Participating in project Pythia hackathon working on documentation (xarray, dask, etc)
Figuring out and joining different communities!
pangeo is a big one (one of the ones that 2i2c started to operationalize!)
Finding names of other communities we’re a part of! Finding their names, connecting on their communities, etc.
Registered for Scientific community management program (along with Sarah!)
Want to enable other community managers too! So they feel empowered to do the things they need todo
Right to Replicate is core value of 2i2c
Some experience in running helm, k8s, z2jh, etc.
Has been a while, but am going to go through 2i2c’s docs and see if it ‘works’!
Fill in holes as it’s needed, get a feel for product as it is
Run it on something like minikube to test it out
Figure out what a 3-6 month strategy for division of product & community would look like
Already collecting with Jim on the partnership & sales side of it
Where are the sources of truth?

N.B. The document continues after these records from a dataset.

Record sessions_ok h : Prop := {
  all_ok p i : sessionInfos h !! p = Some i → info_ok (contexts h) (openSessions h) p i;
  ids_distinct p q i j : sessionInfos h !! p = Some i → sessionInfos h !! q = Some j →
    si_SessionID i = si_SessionID j → p = q;
  open_known sid p : openSessions h !! sid = Some p →
    ∃ i, sessionInfos h !! p = Some i ∧ si_SessionID i = sid }.

Definition creation_ok h (cr : creation) : Prop :=
  ∃ i, sessionInfos h !! cr_info cr = Some i ∧ si_sessionCancelFunc i = None ∧
    si_completionCtx i = cr_parent cr ∧ cr_id cr < length (cancels (contexts h)).

Record winv x (att : gmap nat nat) : Prop := {
  winv_contexts : inv (contexts (wh x)) att;
  winv_sessions : sessions_ok (wh x);
  winv_creating k cr : creating x !! k = Some cr → creation_ok (wh x) cr;
  winv_creating_once k k' cr cr' : creating x !! k = Some cr → creating x !! k' = Some cr' →
    cr_info cr = cr_info cr' → k = k';
  winv_watching k p : watching x !! k = Some p → established (wh x) p;
  winv_completing k p : completing x !! k = Some p →
    ∃ i f, sessionInfos (wh x) !! p = Some i ∧ si_sessionCancelFunc i = Some f ∧
      canceled_in (contexts (wh x)) (snd f) }.

(** ** Steps that change the contexts only *)

Lemma valid_grows (σ σ' : Contexts.heap contextValue) c :
  length (cancels σ) <= length (cancels σ') → valid σ c → valid σ' c.
Proof. intros Hl Hv p Hp. specialize (Hv p Hp). lia. Qed.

Other ones James hasn’t explored?
Some on google drive
Figuring out how to use team shared drives
Google offers it for free for non profits, but because we’re under CSS they might already have it
Chris is going to figure out a shared Google Drive setup.
Language and naming around our managed hub service#
New diagrams of our service model from a recent CZI grant: https://docs.google.com/presentation/d/12Xkpin0sNwcBygArFUSalkrgfONgaRrfUYokyfIWWh8/edit
What do you call the process of what we provide and communicate that to communities?
How do you bring in the concept of that shared responsibility so we don’t pigeonhole ourself as a SaaS?
‘Managed’ implies 2i2c does ‘everything’ which is not true - we run it collaboratively
As a user, being able to have control over the user experience without requiring that I leave.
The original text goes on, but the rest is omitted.